- Exercise instructions: The span to copy runs from the line containing "m_run opts (actions_of" to the last line below. Copy it exactly, with nothing else.

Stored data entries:
Lemma events_sim N evs : forall n s m K,
  srv_ok anything (N + n) s -> polite_events evs s K -> m_run opts (flat_map action_of evs) (abs n s) = Some m ->
  N + m_args m <= LLONG_MAX -> exists s', handle_events opts evs s = Ok tt s' /\ stands_for N m s s' /\ K s'.
Proof.
  induction evs as [|ev evs IH]; intros n s m K H Hp E HN; [injection E as <-; by exists s|].
  cbn [flat_map] in E. rewrite m_run_app in E. apply bind_Some in E as (m1 & E1 & E). destruct Hp as [Hp Hk].
  pose proof (m_run_args _ _ _ _ E) as Hle.
  destruct (event_sim N n s ev m1 H Hp E1 ltac:(lia)) as (s1 & Es & Hab & H1 & Hq).
  destruct (IH (m_args m1) s1 m K H1 (Hk s1 Es)) as (s' & E' & (Hab' & H' & Hq') & HK); [by rewrite Hab|done|].
  exists s'. cbn [handle_events]. rewrite (sbind_run _ _ _ _ _ Es). split; [done|]. split; [|done]. unfold stands_for. split_and!; [done|done|congruence].
Qed.

Lemma expire_sim N n s :
  srv_ok anything (N + n) s -> exists s', PeriodicTasks s = Ok tt s' /\ stands_for N (m_expire (abs n s)) s s'.
Proof.
  intros H. destruct (PeriodicTasks_safe anything (N + n) s H) as (s' & E & H'). exists s'. split; [done|].
  by injection E as <-.
Qed.

Lemma polls_sim N polls rest : forall n s m,
  srv_ok anything (N + n) s -> quit_ s = false -> polite_polls polls s ->
  m_run opts (actions_of polls) (abs n s) = Some m -> N + m_args m <= LLONG_MAX ->
  exists s', Run opts (polls ++ rest) s = Run opts rest s' /\ stands_for N m s s'.
Proof.
  induction polls as [|poll polls IH]; intros n s m H Hq Hp E HN; [injection E as <-; by exists s|].
  change (actions_of (poll :: polls)) with
    (match poll with PEvents evs => flat_map action_of evs ++ [Tick] | _ => [] end ++ actions_of polls) in E.
  cbn [app Run]. erewrite sbind_run by done. rewrite Hq.
  destruct poll as [evs| |]; [|by eapply IH|done]. rewrite m_run_app in E. apply bind_Some in E as (m2 & E2 & E).
  rewrite m_run_app in E2. apply bind_Some in E2 as (m1 & E1 & [= <-]).
  pose proof (m_run_args _ _ _ _ E) as Hle. change (m_args (m_expire m1)) with (m_args m1) in Hle.
  destruct (events_sim N evs n s m1 _ H Hp E1 ltac:(lia)) as (s1 & Es & (Hab & H1 & Hq1) & K).
  destruct (expire_sim N (m_args m1) s1 H1) as (s2 & Et & Hab2 & H2 & Hq2). rewrite Hab in *.
  destruct (IH (m_args m1) s2 m H2) as (s' & E' & Hab' & H' & Hq'); [congruence|by apply K| |done|].
  { rewrite <- E. by rewrite <- Hab2. }
  exists s'. rewrite (sbind_run _ _ _ _ _ Es), (sbind_run _ _ _ _ _ Et). split; [done|].
  unfold stands_for. split_and!; [done|done|congruence].
Qed.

- Answer below:
  m_run opts (actions_of polls) (abs n s) = Some m -> N + m_args m <= LLONG_MAX ->
  exists s', Run opts (polls ++ rest) s = Run opts rest s' /\ stands_for N m s s'.
Proof.
  induction polls as [|poll polls IH]; intros n s m H Hq Hp E HN; [injection E as <-; by exists s|].
  change (actions_of (poll :: polls)) with
    (match poll with PEvents evs => flat_map action_of evs ++ [Tick] | _ => [] end ++ actions_of polls) in E.
  cbn [app Run]. erewrite sbind_run by done. rewrite Hq.
  destruct poll as [evs| |]; [|by eapply IH|done]. rewrite m_run_app in E. apply bind_Some in E as (m2 & E2 & E).
  rewrite m_run_app in E2. apply bind_Some in E2 as (m1 & E1 & [= <-]).
  pose proof (m_run_args _ _ _ _ E) as Hle. change (m_args (m_expire m1)) with (m_args m1) in Hle.
  destruct (events_sim N evs n s m1 _ H Hp E1 ltac:(lia)) as (s1 & Es & (Hab & H1 & Hq1) & K).
  destruct (expire_sim N (m_args m1) s1 H1) as (s2 & Et & Hab2 & H2 & Hq2). rewrite Hab in *.
  destruct (IH (m_args m1) s2 m H2) as (s' & E' & Hab' & H' & Hq'); [congruence|by apply K| |done|].
  { rewrite <- E. by rewrite <- Hab2. }
  exists s'. rewrite (sbind_run _ _ _ _ _ Es), (sbind_run _ _ _ _ _ Et). split; [done|].
  unfold stands_for. split_and!; [done|done|congruence].
Qed.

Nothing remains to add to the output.